Multiple vulnerabilities have been identified in Mozilla Firefox, Thunderbird, and SeaMonkey, which can be exploited by malicious people to bypass certain security restrictions and compromise a user's system.

1. Errors when handling discarded images within the "RasterImage" class, terminating a web worker running asm.js code after passing an object between threads, and some unspecified errors can be exploited to cause memory corruption.
2. A use-after-free error related to certain content types when used with the "imgRequestProxy()" function can be exploited to cause memory corruption.
3. A race condition error when handling session tickets within libssl can be exploited to e.g. cause memory corruption.
4. An error when handling XML Binding Language (XBL) content scopes can be exploited to bypass System Only Wrappers (SOW) by using XBL content scopes to clone protected XUL elements.

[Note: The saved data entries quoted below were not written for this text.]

(* ===== verification/ExecutiveSafety.v ===== *)
(** * Messages between contracts are executed safely

    The virtual functions of [ExtVM] satisfy the laws that the virtual machine
    relies on, by induction on the depth of the call; with the theorem about
    the machine, executing a message gives a result: nothing throws, no state
    is rolled back further than its log goes, the process does not end. *)
From S2P Require Import Prelude CommonData RLP RLPCodec State StateSteps NativeStorage Instruction LegacyVM LegacyVMLogic LegacyVMExec TransactionBase BlockHeader SealEngine Executive.

Module ExecutiveSafety.
Import BlockHeader(BlockHeader, mkHeader, m_number, m_timestamp, m_author, m_gasLimit,
  m_difficulty, m_parentHash).
Import CommonData RLP State StateSteps NativeStorage TransactionBase SealEngine Executive.
Import LegacyVM(CallParameters, mkCallParameters, world, ExtVMFace, ExtVMFaceLaws, Env, mkEnv, VMError,
  buffer_ok, does, params_ok).

(** Reads members of an executive that setters built. *)
Ltac ex :=
  cbn [m_ext m_native m_output m_res m_depth m_excepted m_baseGasRequired m_gas m_refunded m_t m_logs
       m_gasCost m_isCreation m_newAddress m_savepoint with_ext with_native with_output with_res
       with_excepted with_gas with_transaction with_newAddress with_savepoint with_refunded
       f_env f_sub frame LegacyVM.depth LegacyVM.myAddress mbind result_bind orb] in *.

Section Safety.
Context `{StateDB Root} `{!StateDBLaws Root} (pick : nat → nat → nat).
Context (recover : SignatureStruct → Z → bytes) (precedingHashes : Z → list Z).
Context (params : ChainOperationParams).
Notation State := (State (Root:=Root)).
Notation World := (@World Root).
Notation moves := (StateSteps.moves RootContractAddress).
Notation fine := (StateSteps.fine RootContractAddress).
Notation slots s a := (slot_of (view s a)).

(** ** What the theorems assume of the chain *)

(** Hashes are words and none of them is the address of the root contract;
    precompiled contracts have a price and give buffers; the hashes of 256
    blocks are known. *)
Record chain_ok : Prop := {
  co_sha3 bs : in_word 256 (sha3 bs);
  co_root bs : u160 (sha3 bs) ≠ RootContractAddress;
  co_precompiled a c d :
    precompiled params !! a = Some c → buffer_ok d → 0 ≤ m_cost c d ∧ buffer_ok (m_execute c d).2;
  co_fork : 0 ≤ constantinopleForkBlock params < 2 ^ 63;
  co_hashes h : length (precedingHashes h) = 256%nat ∧ Forall (in_word 256) (precedingHashes h);
}.

(** The header is one of 256 bit words, of a block before the hashes of the
    blocks are kept by a contract. *)
Record info_ok (i : EnvInfo) : Prop := {
  io_words : let h := info_header i in
    Forall (in_word 256) [m_author h; m_timestamp h; m_number h; m_difficulty h; m_gasLimit h];
  io_number : info_number i < 2 ^ 63;
  io_fork : info_number i < constantinopleForkBlock params + 256;
}.

(** ** Good states and frames *)

(** The invariant of the state; the root contract has no code, and every
    native contract it names has a machine. *)
Record sound (s : State) : Prop := {
  so_fine : fine s;
  so_natives : natives_ok (slots s RootContractAddress);
  so_root : from_option o_code [] (view s RootContractAddress) = [];
}.
Definition settled_at (s : State) (a : Z) : Prop := ∃ o, view s a = Some o ∧ settled o.

(** A frame that may run code *)
Record frame_ok (env : Env) : Prop := {
  fo_env : LegacyVMLogic.env_ok env;
  fo_root : LegacyVM.myAddress env ≠ RootContractAddress;
  fo_depth : 0 ≤ LegacyVM.depth env;
}.
Definition good (env : Env) (w : World) : Prop :=
  sound (w_state w) ∧ settled_at (w_state w) (LegacyVM.myAddress env).

Lemma sound_wf s : sound s → wf s.
Proof. intros Hs. apply Hs. Qed.
Lemma sound_moves d s s' : sound s → moves d s s' → sound s'.
Proof.
  intros [Hf Hn Hr] Hm. destruct (mv_root _ _ _ _ Hm) as [Hc Hs]. split.
  - apply Hm.
  - eapply natives_ok_ext; [|done]. intros k. symmetry. apply Hs.
  - congruence.
Qed.
Lemma settled_moves d s s' a : moves d s s' → settled_at s a → settled_at s' a.
Proof.
  intros Hm (o&Ho&Hs). destruct (mv_kept _ _ _ _ Hm a o Ho) as (o'&Ho'&[_ Hk]). exists o'. auto.
Qed.
Lemma good_moves d env w w' : good env w → moves d (w_state w) (w_state w') → good env w'.
Proof. intros [Hs Ha] Hm. split; [by eapply sound_moves|by eapply settled_moves]. Qed.
Lemma settled_view s a : settled_at s a → view s a ≠ None.
Proof. by intros (o&->&_). Qed.
Lemma moves_here s : sound s → moves 0 s s.
Proof. intros Hs. by apply moves_refl, Hs. Qed.
Lemma moves_then d s1 s2 s3 : moves 0 s1 s2 → moves d s2 s3 → moves d s1 s3.
Proof. intros H1 H2. replace d with (0 + d) by lia. by eapply moves_trans. Qed.
Lemma moves_re s s' : sound s → refresh s s' → moves 0 s s'.
Proof. intros Hs Hre. apply moves_refresh; [apply Hs|done]. Qed.

(** The root contract runs no code. *)
Lemma root_no_code s : sound s → (addressHasCode pick RootContractAddress s).2 = false.
Proof.
  intros Hs. unfold addressHasCode. pose proof (account_spec pick RootContractAddress s (sound_wf _ Hs)) as Ha.
  destruct (account pick RootContractAddress s) as [s1 r]. destruct Ha as (_&_&_&Hv).
  pose proof (so_root _ Hs) as Hc. simpl.
  destruct (view s RootContractAddress) as [o|] eqn:Ho, r as [acc|];
    inversion Hv as [? ? Heq|]; subst; [|done].
  destruct (wf_obs _ (sound_wf _ Hs) _ _ Ho) as [Hh _]. simpl in Hc. rewrite Hc in Hh.
  replace (Account.m_codeHash acc) with (o_codeHash o) by apply Heq.
  rewrite <-Hh. unfold Account.EmptySHA3. by rewrite Z.eqb_refl.
Qed.

(** Reads of the state *)
Lemma addressHasCode_spec s a :
  sound s →
  let '(s', b) := addressHasCode pick a s in
  refresh s s' ∧ (b = true → settled_at s a ∧ a ≠ RootContractAddress) ∧
  (b = false → ∀ o, view s a = Some o → o_codeHash o = Account.EmptySHA3).
Proof.
  intros Hs. pose proof (root_no_code s Hs) as Hroot. revert Hroot. unfold addressHasCode.
  pose proof (account_spec pick a s (sound_wf _ Hs)) as Ha.
  destruct (account pick a s) as [s1 r] eqn:Hac. destruct Ha as (Hre&_&_&Hv). intros Hroot.
  split; [done|].
  destruct (view s a) as [o|] eqn:Ho, r as [acc|];
    inversion Hv as [? ? Heq|]; subst; [|done]. simpl in *.
  assert (o_codeHash o = Account.m_codeHash acc) as Hch by apply Heq.
  rewrite <-Hch. split.
  - intros Hne%negb_true_iff%Z.eqb_neq. split; [exists o; split; [done|by right]|].
    intros ->. rewrite Hac in Hroot. simpl in Hroot. rewrite <-Hch in Hroot.
    by apply negb_false_iff, Z.eqb_eq in Hroot.
  - intros He%negb_false_iff%Z.eqb_eq o' [= <-]. done.
Qed.
Lemma getNonce_spec s a :
  wf s →
  let '(s', n) := getNonce pick a s in
  refresh s s' ∧ n = from_option o_nonce (m_accountStartNonce s) (view s a).
Proof.
  intros Hwf. unfold getNonce. pose proof (account_spec pick a s Hwf) as Ha.
  destruct (account pick a s) as [s1 r]. destruct Ha as (Hre&_&_&Hv). split; [done|].
  destruct (view s a) as [o|], r as [acc|]; inversion Hv as [? ? Heq|]; subst; simpl;
    [symmetry; apply Heq|by rewrite (re_start _ _ Hre)].
Qed.
Lemma balance_spec s a :
  wf s → let '(s', b) := balance pick a s in refresh s s' ∧ b = bal s a.
Proof.
  intros Hwf. unfold balance, bal. pose proof (account_spec pick a s Hwf) as Ha.
  destruct (account pick a s) as [s1 r]. destruct Ha as (Hre&_&_&Hv). split; [done|].
  destruct (view s a) as [o|], r as [acc|]; inversion Hv as [? ? Heq|]; subst; simpl;
    [symmetry; apply Heq|done].
Qed.
Lemma bal_refresh (s s' : State) a : refresh s s' → bal s' a = bal s a.
Proof. intros Hre. symmetry. apply bal_proper, Hre. Qed.
Lemma code_buffer s a : sound s → let '(s', c) := code pick a s in refresh s s' ∧ buffer_ok c.
Proof.
  intros Hs. pose proof (code_spec pick a s (sound_wf _ Hs)) as Hc.
  destruct (code pick a s) as [s' c]. destruct Hc as [Hre ->]. split; [done|].
  destruct (view s a) as [o|] eqn:Ho; simpl; [|by split; [constructor|]].
  apply (fi_obs _ _ (so_fine _ Hs) a o Ho).
Qed.
Lemma wit_slot k :
  slot_of (view wit_state RootContractAddress) k = if k =? wit_key then wit_name else 0.
Proof.
  transitivity (default 0 (({[wit_key := wit_name]} : gmap Z Z) !! k)); [done|].
  destruct (Z.eqb_spec k wit_key) as [->|Hne]; [by rewrite lookup_singleton_eq|].
  by rewrite lookup_singleton_ne.
Qed.
Lemma wit_empty codes n b c k : o_storage (obs_of codes (load (contract n b c))) k = 0.
Proof. simpl. unfold storage_of. simpl. by rewrite lookup_empty. Qed.
Lemma wit_fine a o : view wit_state a = Some o → obs_fine RootContractAddress a o.
Proof.
  revert a o. apply wit_forall. unfold wit_entries.
  repeat (apply Forall_cons; split); [..|apply Forall_nil; done]; cbn [fst snd].
  1-3: split; [done|intros k; by rewrite wit_empty|by split; [apply bytes_okb_spec|]|right; left; by left].
  split; [done| |by split; [constructor|]|by left].
  intros k. change (in_word 256 (slot_of (view wit_state RootContractAddress) k)). rewrite wit_slot.
  by destruct (_ =? _).
Qed.

Lemma wit_sound : sound wit_state.
Proof.
  split; [split|..].
  - apply wf_committed. intros a t Ht%elem_of_list_to_map_2.
    assert (Forall (λ e : Z * TrieAccount, obs_ok (obs_of (m_codes wit_state) (load e.2))) wit_entries)
      as Hall by (repeat (apply Forall_cons; split); try apply Forall_nil; done).
    rewrite Forall_forall in Hall. exact (Hall (a, t) Ht).
  - apply wit_fine.
  - done.
  - eapply natives_ok_ext; [intros k; symmetry; apply wit_slot|].
    intros addr. unfold native_name. destruct (Z.eqb_spec (keyOn 1 addr) wit_key) as [->|Hne].
    + by vm_compute.
    + unfold data_at. by rewrite (proj2 (Z.eqb_neq _ _) Hne).
  - done.
Qed.
(* ===== verification/Block.v ===== *)
(** * The block that is being built or enacted (libwing/Block.h, Block.cpp,
    State::execute of libwing/State.cpp, childDaos of libwing/GenesisInfo.cpp,
    and the contract of the block hashes of libwingcore/Common.cpp)

    A block on top of the chain: a state, the transactions that were executed in
    it with their receipts, and a header.  It is reset to the state after its
    parent, executes transactions, is closed with the rewards and sealed - or
    plays back a block that somebody else sealed and compares.  Assertions, logs
    and timers are left out.  An exception leaves no block, but for [execute],
    after which the block is still used. *)
From S2P Require Import Prelude CommonData RLP RLPFields TransactionBase State NativeStorage.
From S2P Require Import Instruction LegacyVM Receipt BlockHeader SealEngine EthashSeal BasicAuthority.
From S2P Require Import TrieHash Executive BlockChain TransactionQueue.

(** The root hash of a trie of accounts, and the trie that the state database
    has under a root hash when the block is started (MemTrie, OverlayDB) *)
Class StateTries (Root : Type) := {
  rootHash : gmap Z (State.TrieAccount (Root:=Root)) → Z;
  trie_under : Z → option (gmap Z (State.TrieAccount (Root:=Root)));
}.
Lemma check_uncle_inv c i ex rw d c' ex' rw' :
  ok c → check_uncle recover genesisBlock i (ex, rw) d c = (c', Ok (ex', rw')) →
  quiet c c' ∧ tx_hash d ∉ ex ∧ ex' = {[tx_hash d]} ∪ ex ∧ ∃ u, rw' = rw ++ [u] ∧ placed c i d u.
Proof.
  intros HO Hr. unfold check_uncle in Hr. step Hr. apply bool_decide_eq_false in E. rename E into Hnew.
  step Hr. rename a into u. apply of_err_inv in E. rename E into Hu.
  step Hr. rename a into known, E into Hk, c0 into c1.
  pose proof (BlockChainSystem.isKnown_wp genesisBlock (m_parentHash u) true c (tr_agree _ _ (ok_tree _ _ HO))) as Hkw.
  unfold wp in Hkw. rewrite Hk in Hkw. cbn [fst snd] in Hkw. destruct Hkw as (Q1&known'&[= <-]&Hnode).
  step Hr. apply negb_false_iff in E. specialize (Hnode E). clear E Hk.
  assert (ok c1) as HO1 by by eapply quiet_ok.
  step Hr. rename a into data, E into Hd, c0 into c2.
  pose proof (block_wp genesisBlock (m_parentHash u) c1 (λ s r, ∀ d, r = Ok d → quiet c1 s ∧ (d = [] ∨ stored c1 (m_parentHash u) d))
    (ok_blocks _ _ HO1)) as Hbw.
  unfold wp in Hbw. rewrite Hd in Hbw. cbn [fst snd] in Hbw.
  destruct (Hbw ltac:(intros s' d' C ? _ ? [= <-]; split; [by apply calm_quiet|done]) data eq_refl) as [Q2 Hst].
  clear Hbw Hd. step Hr. rename a into q. apply of_err_inv in E. rename E into Hq.
  destruct Hst as [->|Hst]; [done|]. apply (quiet_stored genesisBlock c c1) in Hst; [|done].
  step Hr. apply Z.ltb_ge in E. rename E into Hold. step Hr. apply Z.ltb_ge in E. rename E into Hyoung.
  assert (quiet c c2) as Q by (by etrans). assert (ok c2) as HO2 by by eapply quiet_ok.
  step Hr. rename a into expected, c0 into c3. apply ancestor_inv in E as [Q3 ->]; [|apply HO2].
  rewrite (quiet_up c c2) in Hr by done.
  step Hr. destruct a as [uph q']. apply of_err_inv in E. rename E into Hh.
  step Hr. apply negb_false_iff, Z.eqb_eq in E. rename E into Hanc.
  step Hr. destruct a. apply of_err_inv in E. rename E into Hv. apply ret_inv in Hr as [<- [= <- <-]].
  pose proof (stored_hash c _ _ _ _ _ HO Hnode Hst Hq Hh) as ->.
  split; [by etrans|]. split; [done|]. split; [done|]. exists u. split; [done|].
  apply BlockHeader.verify_iff in Hv as (_&_&Hf&_).
  assert (is_set q' = true ∧ m_timestamp q' = m_timestamp q ∧ m_number q' = m_number q) as (Hs&Et&En).
  { pose proof (read_set _ _ Hq) as Hs. unfold hash in Hh. destruct (_ =? 0); [|by injection Hh as _ <-].
    apply bind_Ok_inv in Hh as (x&_&Hh). by injection Hh as _ <-. }
  destruct (Hf Hs) as (_&Htime&Hnum). rewrite Et in Htime. rewrite En in Hnum. split; [done| |by exists data, q].
  exists (Z.to_nat (m_number i - m_number u)). split_and!; [lia|lia|lia|done].
Qed.

Lemma placed_quiet c c1 i i' d u :
  quiet c c1 → m_parentHash i' = m_parentHash i → m_number i' = m_number i → placed c1 i' d u → placed c i d u.
Proof.
  intros Q Ep En [H1 (k&H2&H3&H4) (data&q&H5&H6)]. split; [done| |].
  - exists k. rewrite <-Ep, <-En, <-(quiet_up c c1) by done. done.
  - exists data, q. split; [|done]. by apply (quiet_stored genesisBlock c c1).
Qed.
Lemma each_uncle_inv c i ex rw us c' ex' rw' :
  ok c → each (check_uncle recover genesisBlock i) (ex, rw) us c = (c', Ok (ex', rw')) →
  quiet c c' ∧ NoDup (map tx_hash us) ∧ (∀ d, d ∈ us → tx_hash d ∉ ex) ∧
  ∃ un, rw' = rw ++ un ∧ Forall2 (placed c i) us un.
Proof.
  revert c ex rw. induction us as [|d us IH]; intros c ex rw HO Hr; cbn [each] in Hr.
  { apply ret_inv in Hr as [<- [= _ <-]]. split; [done|]. split; [constructor|]. split; [set_solver|].
    exists []. by rewrite app_nil_r. }
  step Hr. destruct a as [ex1 rw1]. apply check_uncle_inv in E as (Q1&Hd&->&u&->&HP); [|done].
  apply IH in Hr as (Q2&Hnd&Hnew&un&->&HF); [|by eapply quiet_ok]. split; [by etrans|]. cbn [map]. split.
  { constructor; [|done]. intros (x&Hx&Hin)%list_elem_of_fmap. apply (Hnew x Hin). rewrite <-Hx. set_solver. }
  split.
  { intros x [->|Hx]%elem_of_cons; [done|]. specialize (Hnew x Hx). set_solver. }
  exists (u :: un). rewrite <-app_assoc. split; [done|]. constructor; [done|].
  eapply Forall2_impl; [exact HF|]. intros x y. by apply placed_quiet.
Qed.
Lemma check_uncles_inv c i us c' un :
  ok c → check_uncles recover genesisBlock i us c = (c', Ok un) →
  quiet c c' ∧ (length us ≤ 2)%nat ∧ NoDup (map tx_hash us) ∧ Forall2 (placed c i) us un ∧ Forall (fresh_uncle c i) us.
Proof.
  intros HO Hr. unfold check_uncles in Hr. step Hr. apply Z.ltb_ge in E. rename E into Hlen.
  step Hr. rename a into ks, E into Hks, c0 into c1.
  pose proof (kin_wp 6 (m_parentHash i) {[m_parentHash i]} c (tr_agree _ _ (ok_tree _ _ HO)) (ok_blocks _ _ HO)) as Hkw.
  unfold wp in Hkw. unfold allKinFrom in Hks. rewrite Hks in Hkw. cbn [fst snd] in Hkw.
  destruct Hkw as (Q1&Hkin). destruct (Hkin ks eq_refl) as (Hph&HK). clear Hkin Hks.
  step Hr. destruct a as [v i']. apply of_err_inv in E. rename E into Hi.
  step Hr. destruct a as [ex rw]. apply ret_inv in Hr as [<- <-].
  apply each_uncle_inv in E as (Q2&Hnd&Hnew&un&->&HF); [|by eapply quiet_ok].
  assert (m_parentHash i' = m_parentHash i ∧ m_number i' = m_number i) as [Ep En].
  { unfold hash in Hi. destruct (_ =? 0); [|by injection Hi as _ <-].
    apply bind_Ok_inv in Hi as (x&_&Hi). by injection Hi as _ <-. }
  split; [by etrans|]. split; [lia|]. split; [done|]. split.
  { eapply Forall2_impl; [exact HF|]. intros x y. by apply placed_quiet. }
  apply Forall_forall. intros d Hd. specialize (Hnew d Hd). split.
  - intros v' i2. rewrite Hi. intros [= <- _]. set_solver.
  - intros E. apply Hnew. rewrite E. set_solver.
  - intros j Hj Hb E. apply Hnew. rewrite E. apply elem_of_union_r, HK; done.
  - intros j data us' x Hj Hb Hst Hit Hx E. apply Hnew. rewrite E. apply elem_of_union_r.
    by eapply (proj2 (HK j Hj Hb)).
Qed.

(** C1. A block that is enacted - played back without an exception on a block
    that has just been reset - was executed transaction by transaction, and
    what its header says is what came out: the root of the receipts, the filter
    of the logs, the gas, and the root of the state after the rewards - unless
    it repeats the root of the parent, which is let through.  It has at most two
    uncles, all different, each a child of one of the last ancestors but the
    parent and later than it, and none of them is the block itself, an ancestor,
    or was an uncle of one.  The chain is left as it was, up to what is cached,
    and the difficulty that is added is that of the header. *)
Theorem enact_accepts vb b c c' b' td :
  ok c → b_receipts b = [] → b_transactions b = [] →
  enact vb b c = (c', Ok (b', td)) →
  let i := vb_info vb in
  quiet c c' ∧ td = m_difficulty i ∧
  b_transactions b' = vb_transactions vb ∧
  (∃ receipts, Forall2 (λ r d, Receipt.rlp r = Ok d) (b_receipts b') receipts ∧
     length (b_receipts b') = length (vb_transactions vb) ∧ agrees i (b_previousBlock b) b' receipts) ∧
  ∃ us un b1, (block_items 2 (vb_block vb) c).2 = Ok us ∧
    (length us ≤ 2)%nat ∧ NoDup (map tx_hash us) ∧ Forall2 (placed c i) us un ∧ Forall (fresh_uncle c i) us ∧
    finish_block pick p un b1 = Ok b'.
Proof.
  intros HO Er Et Hr i. apply enact_parts in Hr as (->&[_ (b0&b1&us&un&prev&receipts&c1&Hb0&[_ (rs&Hrs&Hl1&HF) Ht]&Hi&Hu&Hf&Ha)]).
  destruct (noteChain_inv _ _ Hb0) as (N1&N2&_). cbn in Hrs, Ht. rewrite N1, Er in Hrs. rewrite N2, Et in Ht.
  pose proof (block_items_calm 2 (vb_block vb) c) as Hc. unfold wp in Hc. rewrite Hi in Hc. cbn in Hc. subst c1.
  destruct (finish_inv _ _ _ Hf) as [s ->]. cbn in Hrs, Ht |- *.
  apply check_uncles_inv in Hu as (Q&Hl&Hnd&HP&HN); [|done].
  split; [done|]. split; [done|]. split; [done|]. split.
  - exists receipts. by rewrite Hrs.
  - exists us, un, b1. by rewrite Hi.
Qed.

(** ** Rewards *)

Import StateSteps.
(** What is paid to whom, in order; the last one is the author of the block. *)
Definition credits (reward : Z) (i : BlockHeader) (un : list BlockHeader) : list (Z * Z) :=
  map (λ u, (m_author u, uncle_reward reward (m_number i) u)) un ++
  [(m_author i, reward + Z.of_nat (length un) * (reward / 32))].
Definition sum (l : list Z) : Z := foldr Z.add 0 l.
Definition paid_to (a : Z) (l : list (Z * Z)) : Z := sum (map (λ x, if decide (x.1 = a) then x.2 else 0) l).
Definition issued (l : list (Z * Z)) : Z := sum (map snd l).

Lemma sum_app l1 l2 : sum (l1 ++ l2) = sum l1 + sum l2.
Proof. unfold sum. induction l1 as [|x l1 IH]; cbn; [done|]. lia. Qed.
Lemma credit (s : State) a v :
  wf s → m_accountStartNonce s ≠ Invalid256 → 0 ≤ v → total s + v < 2 ^ 256 →
  ∃ s', addBalance pick a v s = Ok s' ∧ wf s' ∧ m_accountStartNonce s' = m_accountStartNonce s ∧
    total s' = total s + v ∧ ∀ x, bal s' x = bal s x + if decide (x = a) then v else 0.
Proof.
  intros Hwf Hn Hv Ht. pose proof (bal_total s a Hwf) as Hle. pose proof (bal_nonneg s a Hwf) as H0.
  destruct (addBalance_writes pick s a v Hwf) as (s'&Hadd&Hw); [split; lia|done|].
  exists s'. split; [done|]. pose proof (addBalance_spec pick a v s Hwf ltac:(split; lia)) as Hs. rewrite Hadd in Hs.
  destruct Hs as (Hwf'&Hst&Hba&Hother). rewrite wrap_small in Hba by (split; lia).
  split; [done|]. split; [done|]. split.
  - rewrite (total_writes _ _ _ _ Hw). lia.
  - intros x. destruct (decide (x = a)) as [->|Hne]; [done|]. rewrite Z.add_0_r. by apply bal_proper, Hother.
Qed.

5. An error related to the "document.caretPositionFromPoint()" and "document.elementFromPoint()" functions can be exploited to bypass the same-origin policy and subsequently e.g. potentially disclose certain attributes of an iframe element.
6. An error when handling web workers' error messages can be exploited to bypass the same-origin policy and subsequently e.g. disclose otherwise inaccessible information.
7. An error when handling XSLT stylesheets can be exploited to bypass Content Security Policy (CSP) and subsequently e.g. execute arbitrary script code.
8. An error when handling JavaScript native getters on window objects can be exploited to e.g. bypass certain unspecified security restrictions.
9. A weakness exists when handling the dialog for saving downloaded files, which can potentially be exploited to e.g. cause downloaded files to be opened via clickjacking attacks.